The MIB and NRPIF also recommend insurance for the simple reason that detection measures are improving all the time.

This is what Detective Superintendent Paul Keasey, the Head of NRPIF, affirmed. He said, "With ever-improving technology including the police's widespread use of ... Automatic Number Plate Recognition, the message from all our police forces is: you will be caught".

With such technology, the campaign claims that the police will be "seizing around 3,000 vehicles per week this year" as part of their bid to clamp down on uninsured motoring.

The police and the MIB believe that they've been making a good job of this as well, with the total number of uninsured vehicles in Britain decreasing from two million in 2005 to the one million of today.

Nonetheless, the Bureau reported a "worrying" increase in uninsured drivers last year, and in fact, they gave precisely the same figure - one million - of uninsured cars in 2015 as they did in 2016.

The Top 20

This therefore reveals that something more needs to be done to combat uninsured motoring than simple warnings.

What this something could be is hinted at by the MIB's regional data, which reveal that London is the area of the UK with the most uninsured vehicles and that the West Midlands is the area with the highest number of postal region "hotspots" in the top 20.

This is interesting because, according to the Office for National Statistics, the West Midlands has the second highest unemployment rate in the country.

It also has the "highest proportion of the working-age population having no qualifications among all the English regions", and witnessed an 11% decline in manufacturing jobs between 1996 and 2010.

Things become more revealing still when the specific West Midland hotspots are examined individually.

The number one hotspot, for example, is B9, which overlaps with Birmingham. At 46.8%, its proportion of residents classed as belonging to social grade DE (semi-skilled, unskilled, or unemployed workers) is well above the national average, which stands at 26%.

More interestingly, Birmingham - which is home to 10 of the top 20 hotspots - has an average age of 35.3 and a median age of 32 according to the 2011 census.

By contrast, the average for England and Wales is 39.4 and the median is 39.

This is significant because the MIB themselves highlighted in 2015 that a third of uninsured motorists were under 30.

What's more, younger drivers notoriously have to pay higher insurance costs, with the typical price for a year's insurance being £1,246 for someone aged between 17 and 24.

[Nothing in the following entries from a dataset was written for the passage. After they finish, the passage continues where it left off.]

(** C2. The application and the peer of a connected [TlsStream] talk over a channel of
    authentic records.  Start from an engine in its data phase at position [p] of the
    server's direction and [q] of ours, over a transport that meets its contract, and let
    the application call [read], [try_read], [write_all] and [close] in any order, whatever
    they return.  Then the bytes the transport has delivered since start with records
    sealed at consecutive positions of the server's direction, and the application has read
    exactly their application data, in order, up to what is still parked; the bytes the
    transport has taken are, up to what is pending or lost to a broken transport, records
    sealed at consecutive positions of our direction, whose application data is exactly the
    buffers of the [write_all] calls that succeeded, and a prefix of each one that failed;
    and none of the methods panics next. *)
Theorem stream_session `{Usize, HeaplessVec, HkdfSha256, SubtleCt, AeadBackend, KxBackend, MlKemSizes, MlDsaSizes, Transport}
    (ft : Features) (RECV SEND : Z) (S_ : Suite) (rts cts : bytes) (p q : nat * Z) (e0 e : TlsEngine) (t0 t : Tr) (rd : bytes) (ws : list (bytes * bool)) :
  TLS_HEADER <= RECV <= usize_max -> MIN_SEND_STANDARD <= SEND <= usize_max ->
  engine_wf ft RECV SEND e0 -> ph_ok (ph e0) -> live S_ rts cts p q e0 -> stream_run RECV SEND (e0, t0) rd ws (e, t) ->
  (exists input output ins outs p' q' rest lost wr,
    tr_input t = tr_input t0 ++ input /\ tr_output t = tr_output t0 ++ output /\
    sealed_run S_ rts p ins p' /\ buffered e0 ++ input = wire ins ++ rest /\ parked e0 ++ app_bytes ins = rd ++ parked e /\
    sealed_run S_ cts q outs q' /\ pending e0 ++ wire outs = output ++ pending e ++ lost /\ app_bytes outs = wr /\ written_by ws wr /\
    (closed e = false -> rest = buffered e /\ lost = [] /\ live S_ rts cts p' q' e)) /\
  (forall fuel out, (stream_read RECV fuel out (e, t)).2 <> Panic /\ (try_read RECV fuel out (e, t)).2 <> Panic) /\
  (forall buf, (stream_write_all RECV SEND buf (e, t)).2 <> Panic) /\ (stream_close RECV (e, t)).2 <> Panic.
Proof.
  intros HR HS Hwf Hph Hl Hrun. assert (ready ft RECV SEND S_ rts cts e0) as Hrd by (split; [done | by exists p, q]).
  destruct (stream_run_follows ft RECV SEND S_ rts cts HR HS (e0, t0) _ _ _ Hrd Hrun) as (wr & Hf & Hw).
  pose proof (ready_follows ft RECV SEND S_ rts cts HR _ _ (e0, t0) (e, t) Hrd Hf) as Hrd'. cbn [fst] in Hrd'. split.
  - destruct Hf as (tr & (Hr & Hi & Ho) & <- & <-). cbn [fst snd] in *.
    destruct (data_run_session ft RECV SEND S_ rts cts p q e0 tr e ltac:(lia) Hwf ltac:(done) Hr)
      as (ins & outs & p' & q' & rest & lost & [Hwf' Hop Hin Hou Hrc Hrdd Hac Hs Hrest _]).
    exists (received tr), (sent tr), ins, outs, p', q', rest, lost, (accepted tr). split_and!; try done.
    intros Hc. destruct (Hrest Hc) as [-> ->]. by destruct (Hop Hc).
  - split; [| split].
    + intros fuel out. split; [destruct (stream_read RECV fuel out (e, t)) eqn:Hc | destruct (try_read RECV fuel out (e, t)) eqn:Hc].
      * by eapply (read_follows ft RECV SEND S_ rts cts HR HS fuel out e t).
      * by eapply (try_read_follows ft RECV SEND S_ rts cts HR HS fuel out e t).
    + intros buf. destruct (stream_write_all RECV SEND buf (e, t)) eqn:Hc. by eapply (write_follows ft RECV SEND S_ rts cts HR HS buf e t).
    + destruct (stream_close RECV (e, t)) eqn:Hc. by eapply (close_follows ft RECV SEND S_ rts cts HR HS e t).
Qed.

(** C7. [read] returns when the peer sends finitely many bytes.  Over a transport that
    delivers at most [left t] more bytes (and then reports the end of the stream or an
    error), a read of a connected stream into a non-empty buffer comes back after at most
    [2 * left t + blen (buffered e) + 2] rounds: with data, with zero bytes because the
    engine is closed, or with an error of the transport, of the engine's [step], or
    [UnexpectedEof]; never with one of the stream's own internal errors. *)
Theorem stream_read_returns `{Usize, HeaplessVec, HkdfSha256, SubtleCt, AeadBackend, KxBackend, MlKemSizes, MlDsaSizes, Transport}
    (ft : Features) (RECV SEND : Z) (S_ : Suite) (rts cts : bytes) (p q : nat * Z) (e : TlsEngine) (t : Tr) (left : Tr -> Z) (out : bytes) (fuel : nat) :
  TLS_HEADER <= RECV <= usize_max -> MIN_SEND_STANDARD <= SEND <= usize_max ->
  engine_wf ft RECV SEND e -> ph_ok (ph e) -> live S_ rts cts p q e -> delivers_at_most left -> 0 <= left t -> 0 < blen out ->
  2 * left t + blen (buffered e) + 2 <= Z.of_nat fuel ->
  match stream_read RECV fuel out (e, t) with
  | (s', Ok (Some (out', n))) => blen out' = blen out /\ 0 <= n <= blen out /\ (n = 0 -> closed s'.1 = true)
  | (_, Ok None) => False
  | (_, Err err) => (exists x, err = CoIo x) \/ err = CoUnexpectedEof \/ (exists e1 he, (step RECV e1).2 = Err he /\ err = CoHandshake he)
  | (_, Panic) => False
  end.
Proof.
  intros HR HS Hwf Hph Hl Hleft Hl0 Hout Hfuel. assert (ready ft RECV SEND S_ rts cts e) as Hrd by (split; [done | by exists p, q]).
  assert (rank left (e, t) < Z.of_nat fuel) as Hrank.
  { pose proof (weight_bounds e). unfold rank, unsent. cbn [fst snd]. destruct (is_send_pending e); lia. }
  pose proof (read_total ft RECV SEND S_ rts cts HR HS left fuel out e t Hleft Hl0 Hrd Hout Hrank) as Hs. unfold wp in Hs.
  destruct (stream_read RECV fuel out (e, t)) as [s' [[[out' n] |] | err |]]; try done.
  - destruct Hs as (_ & ? & ? & ?). done.
  - destruct Hs as [_ [(s1 & he & _ & Hst & ->) | [He | He]]]; [right; right; by exists s1.1, he | by left | right; by left].
Qed.

(** ** A scripted transport *)

(** It delivers the chunks of a script and then the end of the stream, and takes everything. *)
Record Script := { sc_input : bytes; sc_todo : list bytes; sc_output : bytes }.

Definition script_left (t : Script) : Z := blen (concat (sc_todo t)).

Definition script_read (t : Script) (buf : bytes) : Script * bytes * outcome unit Z :=
  match sc_todo t with
  | [] => (t, buf, Ok 0)
  | chunk :: todo =>
      let n := Nat.min (length chunk) (length buf) in
      let data := (fun b => b mod U8) <$> take n chunk in
      ({| sc_input := sc_input t ++ data; sc_todo := match drop n chunk with [] => todo | rest => rest :: todo end; sc_output := sc_output t |},
       data ++ drop n buf, Ok (Z.of_nat n))
  end.
Definition script_read_nb (t : Script) (buf : bytes) : Script * bytes * outcome unit (option Z) :=
  match sc_todo t with
  | [] => (t, buf, Ok None)
  | _ => let '(t, buf, r) := script_read t buf in (t, buf, r ≫= fun n => Ok (Some n))
  end.
Definition script_write (t : Script) (data : bytes) : Script * outcome unit unit :=
  ({| sc_input := sc_input t; sc_todo := sc_todo t; sc_output := sc_output t ++ data |}, Ok tt).

Lemma script_read_spec t buf : let '(t', buf', r) := script_read t buf in
  blen buf' = blen buf /\ (bytes_ok buf -> bytes_ok buf') /\ sc_output t' = sc_output t /\
  exists n, r = Ok n /\ 0 <= n <= blen buf /\ sc_input t' = sc_input t ++ take (Z.to_nat n) buf' /\ script_left t' + n = script_left t.
Proof.
  unfold script_read, script_left. destruct (sc_todo t) as [| chunk todo] eqn:Ht.
  { split_and!; try done. exists 0. rewrite Ht, app_nil_r. split_and!; try done. apply blen_nonneg. }
  set (n := Nat.min _ _). cbn [sc_output sc_input sc_todo].
  assert (length ((fun b => b mod U8) <$> take n chunk) = n) as Hl by (rewrite length_fmap, length_take; lia).
  split_and!.
  - rewrite blen_app, blen_drop. unfold blen. lia.
  - intros Hb. apply Forall_app. split; [| by apply Forall_drop]. apply Forall_fmap, Forall_true. intros x. unfold compose, is_u8. apply Z.mod_pos_bound. done.
  - done.
  - exists (Z.of_nat n). split_and!; [done | lia | unfold blen; lia | |].
    + by rewrite Nat2Z.id, take_app_length'.
    + assert (concat (match drop n chunk with [] => todo | rest => rest :: todo end) = drop n chunk ++ concat todo) as ->.
      { destruct (drop n chunk); done. }
      cbn [concat]. rewrite !blen_app, blen_drop. unfold blen. lia.
Qed.

Program Definition script_transport : Transport := {|
  Tr := Script; TrError := unit; tr_read := script_read; tr_read_nb := script_read_nb; tr_write_all := script_write;
  tr_input := sc_input; tr_output := sc_output
|}.
Next Obligation.
  intros t buf. pose proof (script_read_spec t buf) as Hs. destruct (script_read t buf) as [[t' buf'] r].
  destruct Hs as (? & ? & ? & n & -> & ? & ? & _). done.
Qed.
Next Obligation.
  intros t buf. pose proof (script_read_spec t buf) as Hs. unfold script_read_nb. destruct (sc_todo t) eqn:Ht; [done |].
  destruct (script_read t buf) as [[t' buf'] r]. destruct Hs as (? & ? & ? & n & -> & ? & ? & _). done.
Qed.
Next Obligation. done. Qed.
(** * PDF_Validator: the response normalizer and the rule loop of the Groq server

    A shallow embedding of [extractJSON], [validateWithLLM] and the rule loop
    of the [/api/validate] handler, as written in the server variant that
    calls the Groq API (the one that defines [extractJSON]), together with
    the properties of the verdicts they build.

    Conventions of the embedding.
    - A JavaScript string is a [string]; its characters stand for the UTF-16
      code units U+0000 to U+00FF.
    - [-1] results and index arithmetic are kept in [Z], as the code has them.
    - What the engine provides and the repository does not define (the Number
      type, [JSON.parse], the network) is a parameter of the development:
      the general statements hold for every engine. A reference instance,
      which closes the definitions, is used for the closed examples.
    - [console.log] and [console.error] calls write to the process log only
      and are left out. *)

From Stdlib Require Import ZArith List Bool Ascii String Lia DecimalString DecimalPos.
Import ListNotations.
Open Scope string_scope.
Open Scope Z_scope.

(** ** Strings: the built-ins the server calls *)

Module JSString.

(** [\s] of a regular expression and the characters removed by [trim]: TAB,
    LF, VT, FF, CR, SPACE and NBSP are the ones below U+0100. *)
Definition isWhiteSpace (c : ascii) : bool :=
  match N_of_ascii c with
  | 9%N | 10%N | 11%N | 12%N | 13%N | 32%N | 160%N => true
  | _ => false
  end.

Fixpoint trimStart (s : string) : string :=
  match s with
  | String c s' => if isWhiteSpace c then trimStart s' else s
  | EmptyString => EmptyString
  end.

Fixpoint trimEnd (s : string) : string :=
  match s with
  | String c s' =>
      match trimEnd s' with
      | EmptyString => if isWhiteSpace c then EmptyString else String c EmptyString
      | t => String c t
      end
  | EmptyString => EmptyString
  end.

Given these costs, given West Midlands' higher than average rates of unemployment and young people, it's not surprising that 11 of the top 20 hotspots are located in the area.

Quality of life

But other than sending threats of punishment to a demographic less able to afford car insurance, what could be done about this?

Well, in adapting an idea first proposed by the Local Government Association (LGA) with regards to broadband and the vulnerable, it would be worth considering the feasibility of providing a car-insurance subsidy for people whose incomes fall below a certain threshold.

While this might sound like an unrealistic measure, more or less the same case for the necessity of having a car and being mobile could be made as that for the necessity of being connected to the internet.

For instance, households without a car make only two thirds [PDF] as many trips each year as households with a car.

Also, "people with mobility difficulties make fewer commuting, education or leisure trips than those without mobility difficulties", according to the most recent National Travel Survey conducted by the Department for Transport.

Because having a car can have such a big impact on a person's quality of life, there's a genuine call for some kind of subsidy or help for people who might want to drive but can't possibly handle the costs and complexity of insurance.

It might require public spending, but it would potentially increase national economic output at the same time. At the very least, it would be more humane than having the police tell uninsured motorists that their days are numbered.